Let's train a text classifier using a pre-trained HuggingFace model.

In this tutorial, we use a distilbert text classifier from HuggingFace and to train it using GPUs.

Choosing the Correct GPU

Visit the GPU Instance Sizes page to view the full specifications of FrogML's GPU instance selection.

Project Dependencies

This is the content of our conda.yml file which contains the necessary dependencies for our GPU build.

conda.yml

channels:
  - defaults
  - conda-forge
  - huggingface
  - pytorch
dependencies:
  - python=3.11
  - pip
  - pandas=1.1.5
  - transformers
  - scikit-learn
  - datasets
  - pytorch
  - huggingface_hub
  - evaluate

Adding Imports

We need to import all the relevant methods from FrogML and from the other packages we're using

import frogml
from frogml.sdk.model.base import BaseModel as FrogMlModel
import pandas as pd
import numpy as np
import evaluate
import torch
from datasets import load_dataset
from transformers import AutoTokenizer, AutoModelForSequenceClassification
from transformers import TrainingArguments, Trainer

Initializing FrogML Model

The FrogMlModel is our base class that implements all relevant helper methods to build and deploy a model on FrogML.

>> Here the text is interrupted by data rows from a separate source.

(** * Refinement *)
Lemma line_step_to `{RunEnv} q op o L L' s' :
  line_step q op o L L' ->
  line_active L' = qs_active s' -> StronglySorted (key_lt row_sequence) (line_rows L') ->
  line_rows L' ≡ₚ rows s' -> line_done L' = qs_terminal_acks s' -> line_bytes L' = qs_queued_bytes s' ->
  line_next L' = qs_next_sequence s' -> line_step q op o L (line_of s').
Proof.
  destruct L' as [a l d b n]. cbn. intros Hst -> Hs HP -> -> ->. unfold line_of.
  by rewrite (sort_unique row_sequence l (rows s') Hs HP).
Qed.
(** The same for a state that remembers the verdicts of the rows [rs]. *)
Lemma line_step_settled `{RunEnv} q op o L L' st why rs s1 :
  line_step q op o L (settle q st why rs L') -> len (qs_terminal_acks s1) <= q_recent_ack_limit q ->
  line_active L' = qs_active s1 -> StronglySorted (key_lt row_sequence) (line_rows L') ->
  line_rows L' ≡ₚ rows s1 -> line_done L' = qs_terminal_acks s1 -> line_bytes L' = qs_queued_bytes s1 ->
  line_next L' = qs_next_sequence s1 ->
  line_step q op o L (line_of (remember_all (q_recent_ack_limit q) st why rs s1)).
Proof.
  intros Hst Hl Ha Hs HP Hd Hb Hn.
  pose proof (remember_all_frame (q_recent_ack_limit q) st why rs s1) as (F1 & F2 & F3 & F4 & F5).
  cbn zeta in *. eapply line_step_to; [exact Hst|..]; cbn.
  - by rewrite F2.
  - done.
  - rewrite HP. unfold rows. by rewrite F3, F4.
  - by rewrite remember_all_verdicts, Hd.
  - by rewrite F5.
  - by rewrite F1.
Qed.
Lemma count_startable limit s : queue_ok limit s ->
  count startable (line_rows (line_of s)) = len (qs_queued s).
Proof.
  intros Hok. unfold count, len. rewrite (startable_line _ _ Hok), length_map. done.
Qed.
Lemma rows_enqueue s r qb n :
  rows (enqueue r qb (s <| qs_next_sequence := n |>)) = rows s ++ [queued_row r].
Proof. unfold rows, enqueue. cbn. by rewrite List.map_app, app_assoc. Qed.
Lemma existing_ack_fields s identity :
  ack_run_id (existing_ack s identity) = id_run_id identity
  /\ ack_run_sequence (existing_ack s identity) = Some (id_run_sequence identity)
  /\ ack_accepted_state (existing_ack s identity) = AckExisting.
Proof.
  unfold existing_ack. cbn zeta.
  destruct (position _ _); destruct (qs_active s) as [[r e]|]; try destruct (_ =?s _); done.
Qed.
Lemma omap_filter_startable `{RunEnv} q boundary now l :
  omap (newly_parked q boundary now) (List.filter startable l) = omap (newly_parked q boundary now) l.
Proof.
  induction l as [|r l IH]; [done|]. cbn. unfold startable at 1, parked.
  destruct (row_parked r) eqn:Er; cbn; rewrite IH; [|done].
  unfold newly_parked at 2. by rewrite Er.
Qed.
Lemma park_rows_parked `{RunEnv} q boundary now rs held kept :
  park_rows q boundary now rs = (held, kept) ->
  List.map (fun h => mkParked (run_run_id (held_request h)) (held_why h)) held
    = omap (newly_parked q boundary now) (List.map queued_row rs)
  /\ List.map held_row held ++ List.map queued_row kept
     ≡ₚ List.map (park_row q boundary now) (List.map queued_row rs).
Proof.
  revert held kept. induction rs as [|r rs IH]; intros held kept; cbn; [by intros [= <- <-]|].
  destruct (park_rows _ _ _ _) as [h k]. destruct (IH h k eq_refl) as (A & B).
  change (newly_parked q boundary now (queued_row r))
    with (option_map (mkParked (run_run_id r)) (park_reason q boundary now r)).
  change (park_row q boundary now (queued_row r)) with (mkRow r (park_reason q boundary now r)).
  destruct (park_reason q boundary now r); intros [= <- <-]; cbn.
  - split; [by f_equal|]. by rewrite B.
  - split; [done|]. by rewrite <- Permutation_middle, B.
Qed.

In this example, we load the distilbert-base-uncased model from HuggingFace.

class HuggingFaceTokenizerModel(FrogMlModel):

    def __init__(self):
        model_id = "distilbert-base-uncased"
        self.tokenizer = AutoTokenizer.from_pretrained(model_id)
        self.model = AutoModelForSequenceClassification.from_pretrained(model_id, num_labels=2)

Defining Model Build

The build method is called once and only during the model build phase. This method is called when generating a docker image of your model build.

def build(self):
        """
        The build() method is called once during the remote build process on JFrogML.
        We use it to train the model on the Yelp dataset
        """

        def tokenize(examples):
            return self.tokenizer(examples['text'],
                                  padding='max_length',
                                  truncation=True)

        dataset = load_dataset('yelp_polarity')

        print('Tokenizing dataset...')
        tokenized_dataset = dataset.map(tokenize, batched=True)

        print('Splitting data to training and evaluation sets')
        train_dataset = tokenized_dataset['train'].shuffle(seed=42).select(range(50))
        eval_dataset = tokenized_dataset['test'].shuffle(seed=42).select(range(50))

        # We don't need the tokenized dataset
        del tokenized_dataset
        del dataset

        # Defining parameters for the training process
        metric = evaluate.load('accuracy')

        # A helper method to evaluate the model during training
        def compute_metrics(eval_pred):
            logits, labels = eval_pred
            predictions = np.argmax(logits, axis=1)
            return metric.compute(predictions=predictions, references=labels)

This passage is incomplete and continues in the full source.